Fitment 08-19-2012 03:54 PM

*** E46 M3 Alternator DIY ***
So since i was on a little budget this month due to school.

Tools needed:

* Allen Key
* Torx 50
* Small Philips Screw Driver
* Flat Head Screw Driver
* Ratchet
* Socket # 10, 16, 17.
* Extension
* Towel


1. Disconnect the positive terminal from your battery

2. Start taking off your OEM/Aftermarket Intake scoop & filter and cover so you have enough room to take off the Alternator.

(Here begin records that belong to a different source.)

(* ===== verification/PeerIndex.v ===== *)
(** * Peer index

    [pkg/collector/peerindex/index.go] of network-flow-aggregator: which backend
    accepted the connection of a client address and port, for a limited time. *)

From stdpp Require Import base decidable list gmap strings.
From Stdlib Require Import ZArith Lia.
From S2P Require Import Prelude KubeIndex.
Import GoTime.

Local Open Scope Z_scope.

(** [peerKey]: client address and port. *)
Abbreviation peerKey := (string * Z)%type.

Record entryWithExpiry := mkEntryWithExpiry {
  entry : BackendIdentity;
  expires : Z
}.

Record Index := mkIndex {
  entries : gmap peerKey entryWithExpiry;
  ttl : Z
}.

Definition New (ttl : Z) : Index := {| entries := ∅; ttl := if ttl <=? 0 then 5 * Minute else ttl |}.

Definition pruneLocked (now : Z) (idx : Index) : Index :=
  {| entries := filter (fun ki => After now (expires ki.2) = false) (entries idx); ttl := ttl idx |}.

Definition Put (clientAddr : string) (clientPort : Z) (backend : BackendIdentity) (now : Z) (idx : Index) : Index :=
  if decide (clientAddr = ""%string \/ clientPort = 0) then idx
  else
    let idx := pruneLocked now idx in
    {| entries := <[(clientAddr, clientPort) := {| entry := backend; expires := now + ttl idx |}]> (entries idx);
       ttl := ttl idx |}.

(** Looking up prunes, so it changes the index. *)
Definition Lookup (now : Z) (clientAddr : string) (clientPort : Z) (idx : Index) : Index * option BackendIdentity :=
  if decide (clientAddr = ""%string \/ clientPort = 0) then (idx, None)
  else
    let idx := pruneLocked now idx in
    (idx,
     match entries idx !! (clientAddr, clientPort) with
     | None => None
     | Some item => if After now (expires item) then None else Some (entry item)
     end).

(** ** Lemmas *)

Definition live (idx : Index) (k : peerKey) (now : Z) : option BackendIdentity :=
  match entries idx !! k with
  | Some item => if After now (expires item) then None else Some (entry item)
  | None => None
  end.

Lemma pruneLocked_lookup t idx k :
  entries (pruneLocked t idx) !! k =
  match entries idx !! k with
  | Some item => if After t (expires item) then None else Some item
  | None => None
  end.
Proof.
  unfold pruneLocked. simpl. rewrite map_lookup_filter. destruct (entries idx !! k) as [item|]; [|done]. simpl.
  destruct (After t (expires item)); [by rewrite option_guard_False by done|by rewrite option_guard_True by done].
Qed.

Lemma Lookup_live now addr port idx :
  (Lookup now addr port idx).2 =
  if decide (addr = ""%string \/ port = 0) then None else live idx (addr, port) now.
Proof.
  unfold Lookup, live. case_decide; [done|]. simpl fst. cbv zeta. cbn [snd]. rewrite pruneLocked_lookup.
  destruct (entries idx !! (addr, port)) as [item|]; [|done]. by destruct (After now (expires item)) eqn:E; rewrite ?E.
Qed.

(** ** Properties *)

(** After a connection is recorded, its client endpoint is answered with the
    recorded backend up to and including the instant its lifetime ends, and
    with nothing afterwards; every other endpoint keeps its answer unless its
    entry had expired when the connection was recorded. *)
Theorem peer_put_lookup addr port b t idx addr' port' now :
  addr <> ""%string -> port <> 0 -> addr' <> ""%string -> port' <> 0 ->
  (Lookup now addr' port' (Put addr port b t idx)).2 =
  if decide ((addr', port') = (addr, port)) then (if now <=? t + ttl idx then Some b else None)
  else match live idx (addr', port') t with
       | Some _ => live idx (addr', port') now
       | None => None
       end.
Proof.
  intros Ha Hp Ha' Hp'. rewrite Lookup_live, decide_False by tauto. unfold Put.
  rewrite decide_False by tauto. unfold live. cbv zeta. cbn [entries]. case_decide as Hk.
  - rewrite Hk, lookup_insert_eq. cbn [expires entry]. unfold After. simpl ttl.
    destruct (_ <? now) eqn:E1, (now <=? _) eqn:E2; to_prop; try done; lia.
  - rewrite lookup_insert_ne by done. rewrite pruneLocked_lookup.
    destruct (entries idx !! (addr', port')) as [item|]; [|done]. by destruct (After t (expires item)).
Qed.

Lemma peer_put_lookup_witness :
  let b := {| be_PodNamespace := "shop"; be_PodName := "cart-0"; WorkloadNamespace := "shop";
              WorkloadKind := "Deployment"; WorkloadName := "cart"; be_ServiceNamespace := "shop";
              be_ServiceName := "cart" |} in
  (Lookup (5 * Minute) "10.1.0.9" 40000 (Put "10.1.0.9" 40000 b 0 (New 0))).2 = Some b /\
  (Lookup (5 * Minute + 1) "10.1.0.9" 40000 (Put "10.1.0.9" 40000 b 0 (New 0))).2 = None.
Proof.
  intros b. split.
  - exact (peer_put_lookup "10.1.0.9" 40000 b 0 (New 0) "10.1.0.9" 40000 (5 * Minute)
      ltac:(discriminate) ltac:(discriminate) ltac:(discriminate) ltac:(discriminate)).
  - exact (peer_put_lookup "10.1.0.9" 40000 b 0 (New 0) "10.1.0.9" 40000 (5 * Minute + 1)
      ltac:(discriminate) ltac:(discriminate) ltac:(discriminate) ltac:(discriminate)).
Defined.
(* ===== verification/RightSizerKube.v ===== *)
(** * The right-sizer and the cluster

    [src/util/kubernetes.go] of right-sizer: the arithmetic of memory
    quantities, the search for a pod spec and a container in an unstructured
    resource, the patch of a container's memory limit, and the interface of the
    Kubernetes clients the plugin calls. *)

From stdpp Require Import base decidable list gmap strings.
From Stdlib Require Import ZArith QArith Lia.
From S2P Require Import Prelude GoStrings GoNumbers.

Local Open Scope Z_scope.

(** ** Numbers *)

(** A [float64]: an exact rational, an infinity or not a number. *)
Inductive float64 : Type :=
| Finite (q : Q)
| Infinite
| NaN.

(** [value > 0.0]. *)
Definition is_positive (m : float64) : bool :=
  match m with
  | Finite q => 0 <? Qnum q
  | Infinite => true
  | NaN => false
  end.

(** The hundredths that [%.2f] prints: the nearest, a tie to the even one. *)
Definition hundredths (q : Q) : Z :=
  let n := 100 * Qnum q in
  let d := Zpos (Qden q) in
  let f := n / d in
  let r := n mod d in
  match (2 * r ?= d) with
  | Lt => f
  | Gt => f + 1
  | Eq => if Z.even f then f else f + 1
  end.

(** [inf.Dec.SetString] of the [%.2f] of a multiplier: it fails on [+Inf] and [NaN]. *)
Definition multiplier_dec (m : float64) : option Q :=
  match m with
  | Finite q => Some (hundredths q # 100)
  | _ => None
  end.

(** ** Errors

    An API error is a "not found" or another one; the plugin's own errors wrap
    what they report. *)
Inductive api_error : Type :=
| NotFound (text : string)
| OtherError (text : string).

Definition IsNotFound (e : option api_error) : bool :=
  match e with
  | Some (NotFound _) => true
  | _ => false
  end.

Inductive kube_error : Type :=
| NotADecimal (multiplier : float64)
| NoPodSpecFound (kind ns name : string)
| NoPodSpecFor (containerName : string) (e : kube_error)
| NoContainer (containerName kind ns name : string)
| NoMapping (apiVersion kind : string) (e : api_error)
| PatchFailed (kind ns name : string) (e : api_error)
| GetFailed (e : api_error)
| OwnerFailed (e : api_error)
| Codec (text : string).

Section kube.
Context {Qty : Type} `{!Quantity Qty}.

Definition MultiplyResourceQuantity (q : Qty) (multiplier : float64) : result kube_error Qty :=
  match multiplier_dec multiplier with
  | None => Err (NotADecimal multiplier)
  | Some m => Ok (NewDecimalQuantity (AsDec q * m)%Q (format_of q))
  end.

(** ** Cluster resources *)

(** [Memory()] of a container without a limit is the zero quantity. *)
Record Container := mkContainer {
  c_Name : string;
  c_MemoryLimits : Qty
}.

(** An unstructured resource.  [u_podSpecAt] is what [NestedMap] and the
    conversion to a pod spec make of a field path: [None] is no map there or a
    failed conversion, otherwise the containers. *)
Record Unstructured := mkUnstructured {
  u_APIVersion : string;
  u_Kind : string;
  u_Namespace : string;
  u_Name : string;
  u_Generation : Z;
  u_podSpecAt : list string -> option (list Container)
}.

Record ObjectReference := mkObjectReference {
  o_Kind : string;
  o_Namespace : string;
  o_Name : string;
  o_UID : string;
  o_APIVersion : string;
  o_ResourceVersion : string;
  o_FieldPath : string
}.

#[export] Instance ObjectReference_eq_dec : EqDecision ObjectReference.
Proof. solve_decision. Defined.

(** A [ContainerStateTerminated]. *)
Record Terminated := mkTerminated {
  t_Reason : string;
  t_FinishedAt : Z
}.

Record ContainerStatus := mkContainerStatus {
  s_Name : string;
  s_ContainerID : string;
  s_LastTerminated : option Terminated;
  s_StateTerminated : option Terminated
}.

Record Pod := mkPod {
  p_Namespace : string;
  p_Name : string;
  p_Containers : list Container;
  p_ContainerStatuses : list ContainerStatus
}.

(** A ConfigMap; a nil map is [None]. *)
Record ConfigMap := mkConfigMap {
  cm_Namespace : string;
  cm_Name : string;
  cm_Annotations : option (gmap string string);
  cm_Data : option (gmap string string)
}.

(** One operation of a JSON patch. *)
Record PatchOp := mkPatchOp {
  op_op : string;
  op_path : string;
  op_value : string
}.

(** ** The clients

    The world [W] is everything outside the plugin; every call may read and
    change it. *)
Class KubeAPI (W : Type) := {
  Now : W -> W * Z;
  ConfigMaps_Get : W -> string -> string -> W * result api_error ConfigMap;
  ConfigMaps_Update : W -> ConfigMap -> W * option api_error;
  ConfigMaps_Create : W -> ConfigMap -> W * option api_error;
  RESTMapping : W -> string -> string -> W * result api_error string;
  Dynamic_Get : W -> string -> string -> string -> W * result api_error Unstructured;
  Dynamic_Patch : W -> string -> string -> string -> list PatchOp -> W * result api_error Unstructured;
  pod_to_unstructured : Pod -> result string Unstructured;
  GetTopController : W -> Unstructured -> W * result api_error Unstructured;
  Recorder_Eventf : W -> Pod -> string -> string -> W
}.

(** ** Pod specs and containers *)

Definition searchFields : list (list string) :=
  [["spec"]; ["spec"; "jobTemplate"]; ["spec"; "template"; "spec"]]%string.

Fixpoint find_pod_spec (u : Unstructured) (paths : list (list string)) : option (list Container * string) :=
  match paths with
  | [] => None
  | fields :: paths' =>
      match u_podSpecAt u fields with
      | Some (c :: cs) => Some (c :: cs, String.concat "/" fields)
      | _ => find_pod_spec u paths'
      end
  end.

Definition FindPodSpecInUnstructured (u : Unstructured) : result kube_error (list Container * string) :=
  match find_pod_spec u searchFields with
  | Some r => Ok r
  | None => Err (NoPodSpecFound (u_Kind u) (u_Namespace u) (u_Name u))
  end.

(** The container and its position. *)
Definition FindContainerInPodSpec (podSpec : list Container) (containerName : string) : option (Container * nat) :=
  (fun ic : nat * Container => (ic.2, ic.1)) <$> list_find (fun c => c_Name c = containerName) podSpec.

Definition FindContainerInUnstructured (u : Unstructured) (containerName : string) :
    result kube_error (string * option (Container * nat)) :=
  match FindPodSpecInUnstructured u with
  | Err e => Err (NoPodSpecFor containerName e)
  | Ok (podSpec, podSpecPath) => Ok (podSpecPath, FindContainerInPodSpec podSpec containerName)
  end.

Section calls.
Context {W : Type} `{!KubeAPI W}.

Definition limit_patch (podSpecPath : string) (containerNumber : nat) (newContainerMemoryLimits : Qty) : list PatchOp :=
  [{| op_op := "replace";
      op_path := "/" +:+ podSpecPath +:+ "/containers/" +:+ fmt_d (Z.of_nat containerNumber)
                   +:+ "/resources/limits/memory";
      op_value := q_String newContainerMemoryLimits |}]%string.

Definition PatchContainerMemoryLimits (w : W) (resource : Unstructured) (containerName : string)
    (newContainerMemoryLimits : Qty) : W * result kube_error Unstructured :=
  match FindContainerInUnstructured resource containerName with
  | Err e => (w, Err e)
  | Ok (_, None) => (w, Err (NoContainer containerName (u_Kind resource) (u_Namespace resource) (u_Name resource)))
  | Ok (podSpecPath, Some (_, containerNumber)) =>
      match RESTMapping w (u_APIVersion resource) (u_Kind resource) with
      | (w, Err e) => (w, Err (NoMapping (u_APIVersion resource) (u_Kind resource) e))
      | (w, Ok mapped) =>
          match Dynamic_Patch w mapped (u_Namespace resource) (u_Name resource)
                  (limit_patch podSpecPath containerNumber newContainerMemoryLimits) with
          | (w, Err e) => (w, Err (PatchFailed (u_Kind resource) (u_Namespace resource) (u_Name resource) e))
          | (w, Ok patched) => (w, Ok patched)
          end
      end
  end.

(** The result's three Go values: the resource, [found] and the error. *)
Definition GetUnstructuredResourceFromObjectRef (w : W) (objectRef : ObjectReference) :
    W * (option Unstructured * bool * option kube_error) :=
  match RESTMapping w (o_APIVersion objectRef) (o_Kind objectRef) with
  | (w, Err e) => (w, (None, false, Some (NoMapping (o_APIVersion objectRef) (o_Kind objectRef) e)))
  | (w, Ok mapped) =>
      match Dynamic_Get w mapped (o_Namespace objectRef) (o_Name objectRef) with
      | (w, Err e) => (w, (None, false, if IsNotFound (Some e) then None else Some (GetFailed e)))
      | (w, Ok resource) => (w, (Some resource, true, None))
      end
  end.

Definition GetControllerFromPod (w : W) (pod : Pod) : W * result kube_error Unstructured :=
  match pod_to_unstructured pod with
  | Err text => (w, Err (Codec text))
  | Ok unstructuredPod =>
      match GetTopController w unstructuredPod with
      | (w, Err e) => (w, Err (OwnerFailed e))
      | (w, Ok topController) => (w, Ok topController)
      end
  end.
End calls.
End kube.

Arguments Container Qty : clear implicits.
Arguments Unstructured Qty : clear implicits.
Arguments Pod Qty : clear implicits.
Arguments KubeAPI Qty W : clear implicits.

There is 4 clips thats holding the scoop


4. Intake scoop is off.


5. Take off the side plastic pieces that's attached to the fan cover. There is two clips on each side that gets this loose. This will help you get more room at the end when you are going to pull the alternator off.

6. Take the cap off so you can get access to the long bolt that is holding the alternator down. I simply used a little Philips screw driver to pop it off and bingo you will see the bolt. Its a 16mm bolt if you have a breaker bar your life will be much easier compared to a regular ratchet.

Cap off



7. Below the alternator drive, there is a tensioner to get the belt loose. It has a black cap/cover just like the alternator.


8. Once you took the cap off the tensioner uses a Torx key size 50 i attached it to my ratchet and pressed down on it just the way i tighten a regular bolt. This will get the belt loose gently slide the belt out from the alternator drive.


9. Now you can take the long bolt out that holds down the top portion of the alternator.


10. Take the bottom bolt that is holding the alternator as well.


11. Use an Allen key to remove the hard oil lines make sure you put a towel underneath the oil lines so you don't get oil on the alt. It will be just a little oil but i still ended up covering the alternator.


12. Oil lines removed


13. Disconnect the negative wire from the alternator. Its held by a metal clip i simply took it off with a flat head and it just came off.

14. Disconnect the positive cable from the alternator. Its a 17mm socket see the pictures below.


15. After you disconnected the cables. You can start taking off the alternator by moving it back and fort depending on how old your alternator is mine was pretty easy to take out.


If i missed something feel free to fix my mistake.


agent050 08-19-2012 04:15 PM

Ha! This is a sweet DIY. I will bookmark this. Thanks!

bufu-m3 08-20-2012 02:25 AM

You just saved my $300 in labor at the shop. Thank you so much.

cak323i 08-20-2012 07:40 AM

What was the size of the allen key?

ZkansasZ 08-20-2012 08:51 AM

Kudos on the DIY
You don't have to remove that oil line if you have small hand/fingers
When reinstall, make sure the little notch on the pulley bolt fit into that small slot there up top.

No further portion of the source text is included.